Pitcher plants (or pitfall traps) are carnivorous plants whose prey-trapping mechanism features a deep cavity filled with liquid. Insects such as flies are attracted to this cavity, often by visual lures such as anthocyanin pigments, and nectar bribes. The liquid contained within the pitcher traps and gradually dissolves the body of the insect. This may occur by bacterial action, or be due to enzymes secreted by the plant itself. Furthermore, some pitcher plants contain mutualistic insect larvae, which feed on trapped prey, and whose excreta the plant absorbs. Whatever the mechanism of digestion, the prey items are converted into a 'soup' of amino acids, peptides, phosphate, ammonium and urea, from which the plant obtains its mineral nutrition (particularly nitrogen and phosphorus). Like all carnivorous plants, they occur in locations where the soil is too poor in minerals and/or too acidic for most plants to be able to grow.

Contents

Types of pitcher plant

The families of Nepenthaceae and Sarraceniaceae are the best-known and most speciose groups of pitcher plants.

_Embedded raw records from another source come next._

Lemma decodes_collection7 {A} (item : parser A) enc (ok : A -> Prop) o :
  (forall x, ok x -> decodes item (enc x) x) -> option_all (fun l => Forall ok l /\ small_list l) o ->
  decodes (get_collection7 item) (enc_option (enc_list enc) o) (default [] o).
Proof.
  intros Hi Ho. unfold get_collection7, get_items. destruct o as [l|]; cbn [enc_option option_all default] in *.
  - destruct Ho as [Hl Hs]. eapply decodes_bind; [apply decodes_byte; unfold is_byte; lia|]. cbn [negb Z.eqb Pos.eqb].
    unfold small_list, COLLECTION_SIZE in *. pose proof (decodes_list_int item item enc id 64 l) as H.
    rewrite list_fmap_id in H. apply H; [|lia]. eapply Forall_impl; [exact Hl|done].
  - eapply decodes_map; [apply decodes_byte; unfold is_byte; lia|]. apply decodes_ret.
Qed.

Lemma decodes_consts l : Forall const_ok l -> small_list l -> decodes get_consts (enc_list enc_const l) (const_obj <$> l).
Proof.
  intros Hl Hs. apply decodes_list_long; [|unfold small_list, COLLECTION_SIZE in *; lia].
  eapply Forall_impl; [exact Hl|]. apply decodes_const.
Qed.

Lemma decodes_module7 d : module7_ok d -> decodes getModuleV7 (enc_module7 d) (module7_obj d).
Proof.
  intros (H1 & H2 & H3 & H4 & H5 & H6). unfold enc_module7, module7_obj, getModuleV7.
  eapply decodes_bind; [by apply decodes_text|].
  assert (forall (st : option StorageCollectionV7),
    decodes (call ← get_collection7 getCallV7; ev ← get_collection7 getEventV7; cons ← get_consts;
      mret {| m7_name := d7_name d; m7_storage := st; m7_call := call; m7_ev := ev; m7_cons := cons |})
     (enc_option (enc_list enc_call) (d7_calls d) ++ enc_option (enc_list enc_event) (d7_events d)
      ++ enc_list enc_const (d7_consts d))
     {| m7_name := d7_name d; m7_storage := st; m7_call := default [] (d7_calls d);
        m7_ev := default [] (d7_events d); m7_cons := const_obj <$> d7_consts d |}) as Hend.
  { intros st. eapply decodes_bind; [by apply (decodes_collection7 _ _ call_ok _ decodes_call)|].
    eapply decodes_bind; [by apply (decodes_collection7 _ _ event_ok _ decodes_event)|].
    eapply decodes_map; [by apply decodes_consts|]. apply decodes_ret. }
  destruct (d7_storage d) as [[p items]|]; cbn [enc_option option_all fmap option_fmap option_map fst snd] in *.
  - destruct H2 as (Hp & Hi & Hs). rewrite <- !app_assoc.
    eapply decodes_bind; [apply decodes_byte; unfold is_byte; lia|]. cbn [negb Z.eqb Pos.eqb].
    rewrite !(app_assoc _ (enc_list enc_storage items)).
    eapply decodes_bind; [|apply Hend].
    eapply decodes_bind; [by apply decodes_text|]. rewrite <- (app_nil_r (enc_list _ _)).
    eapply (decodes_list_then _ _ enc_storage storage_obj); [|unfold small_list, COLLECTION_SIZE in *; lia|apply decodes_ret].
    eapply Forall_impl; [exact Hi|]. apply decodes_storage.
  - eapply decodes_bind; [apply decodes_byte; unfold is_byte; lia|]. cbn [negb Z.eqb Pos.eqb].
    apply decodes_skip, Hend.
Qed.

Lemma decodes_magic magic : bytes_ok magic -> length magic = 5%nat -> decodes skip_magic magic tt.
Proof.
  intros Hm Hl. destruct magic as [|a [|b [|c [|d [|e [|f magic]]]]]]; try done.
  repeat (apply Forall_cons in Hm as [? Hm]). clear Hm Hl.
  change [a; b; c; d; e] with ([a] ++ [b] ++ [c] ++ [d] ++ [e]).
  do 4 (eapply decodes_bind; [by apply decodes_byte|]). eapply decodes_map; [by apply decodes_byte|apply decodes_ret].
Qed.

Lemma decodes_metadata7 magic ds :
  bytes_ok magic -> length magic = 5%nat -> Forall module7_ok ds -> small_list ds ->
  decodes fillV7Metadata (enc_metadata7 magic ds) {| md7_module := module7_obj <$> ds |}.
Proof.
  intros Hm Hl Hd Hs. eapply decodes_bind; [by apply decodes_magic|]. unfold get_modules.
  rewrite <- (app_nil_r (enc_list _ _)).
  eapply (decodes_list_then _ _ enc_module7 module7_obj); [|unfold small_list, COLLECTION_SIZE in *; lia|apply decodes_ret].
  eapply Forall_impl; [exact Hd|]. apply decodes_module7.
Qed.

(** ** Properties *)

(** C8: the version 7 parser inverts the metadata encoding. For every list of at
    most 64 modules, with any storage entries (plain, map and double map), calls,
    events and constants whose texts fit their arrays, the blob's hexadecimal text
    is parsed into exactly those modules; the five leading bytes are skipped
    whatever they are. *)
Theorem metadata7_roundtrip magic ds :
  bytes_ok magic -> length magic = 5%nat -> Forall module7_ok ds -> small_list ds ->
  getMetadataV7 {| buffer := hex_bytes (enc_metadata7 magic ds); factory_version := -1 |}
  = Ret (Some {| md7_module := module7_obj <$> ds |},
         {| buffer := hex_bytes (enc_metadata7 magic ds); factory_version := 7 |}).
Proof.
  intros Hm Hl Hd Hs. unfold getMetadataV7, try_fill. cbn [buffer].
  pose proof (decodes_metadata7 magic ds Hm Hl Hd Hs []) as H. rewrite app_nil_r in H. by rewrite H.
Qed.
(** The storage hash function is never recognised. On whatever metadata
    [createMetadata] makes of a node's answer (the parsers never write [hasher] for
    versions 5 to 7, and version 4 stores a number), for every module and
    function, [getFuncHasher] never answers BLAKE2: it answers XXHASH or has
    undefined behaviour. *)
Theorem getFuncHasher_never_blake2 `{Doubles} response meta moduleName funcName h :
  createMetadata response = Ret meta -> getFuncHasher meta moduleName funcName = Ret h -> h = XXHASH.
Proof.
  intros Hu%createMetadata_unset E. unfold getFuncHasher in E. destruct (metadataV0 meta); [by injection E|].
  apply bind_Ret_inv in E as (mi & _ & E). apply bind_Ret_inv in E as (hs & Eh & E). injection E as <-.
  assert (hs <> str "Blake2_256") as Hne; [|by rewrite bool_decide_eq_false_2].
  destruct (0 <=? mi); [|by injection Eh as <-]. apply bind_Ret_inv in Eh as (fi & _ & Eh).
  destruct (0 <? fi); [|by injection Eh as <-]. by eapply hasher_text_unset.
Qed.

(** A node's answer with the module Balances alone. *)
Definition sample_answer : list Z :=
  str "0x" ++ hex_bytes (enc_metadata7 [109; 101; 116; 97; 7] [sample_module7]).
Definition answered_metadata : Metadata :=
  {| metadataV0 := None; metadataV4 := None; metadataV5 := None; metadataV6 := None;
     metadataV7 := Some {| md7_module := [module7_obj sample_module7] |} |}.

Lemma getFuncHasher_never_blake2_witness :
  createMetadata (H := numeral_doubles) (JString sample_answer) = Ret answered_metadata
  /\ getFuncHasher answered_metadata (str "Balances") (str "TotalIssuance") = Ret XXHASH /\ XXHASH = XXHASH.
Proof.
  split; [vm_compute; reflexivity|split; [reflexivity|]].
  apply (getFuncHasher_never_blake2 (H := numeral_doubles) (JString sample_answer) answered_metadata (str "Balances")
    (str "TotalIssuance")); [vm_compute; reflexivity|reflexivity].
Defined.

The Nepenthaceae contains a single genus, Nepenthes, containing about 70 species and numerous hybrids and cultivars. In these Old World pitcher plants, the pitchers are borne at the end of tendrils that extend from the midrib of an otherwise unexceptional leaf. The plants themselves are often climbers, accessing the canopy of their habitats using the aforementioned tendrils, although others are found on the ground in forest clearings, or as epiphytes on trees.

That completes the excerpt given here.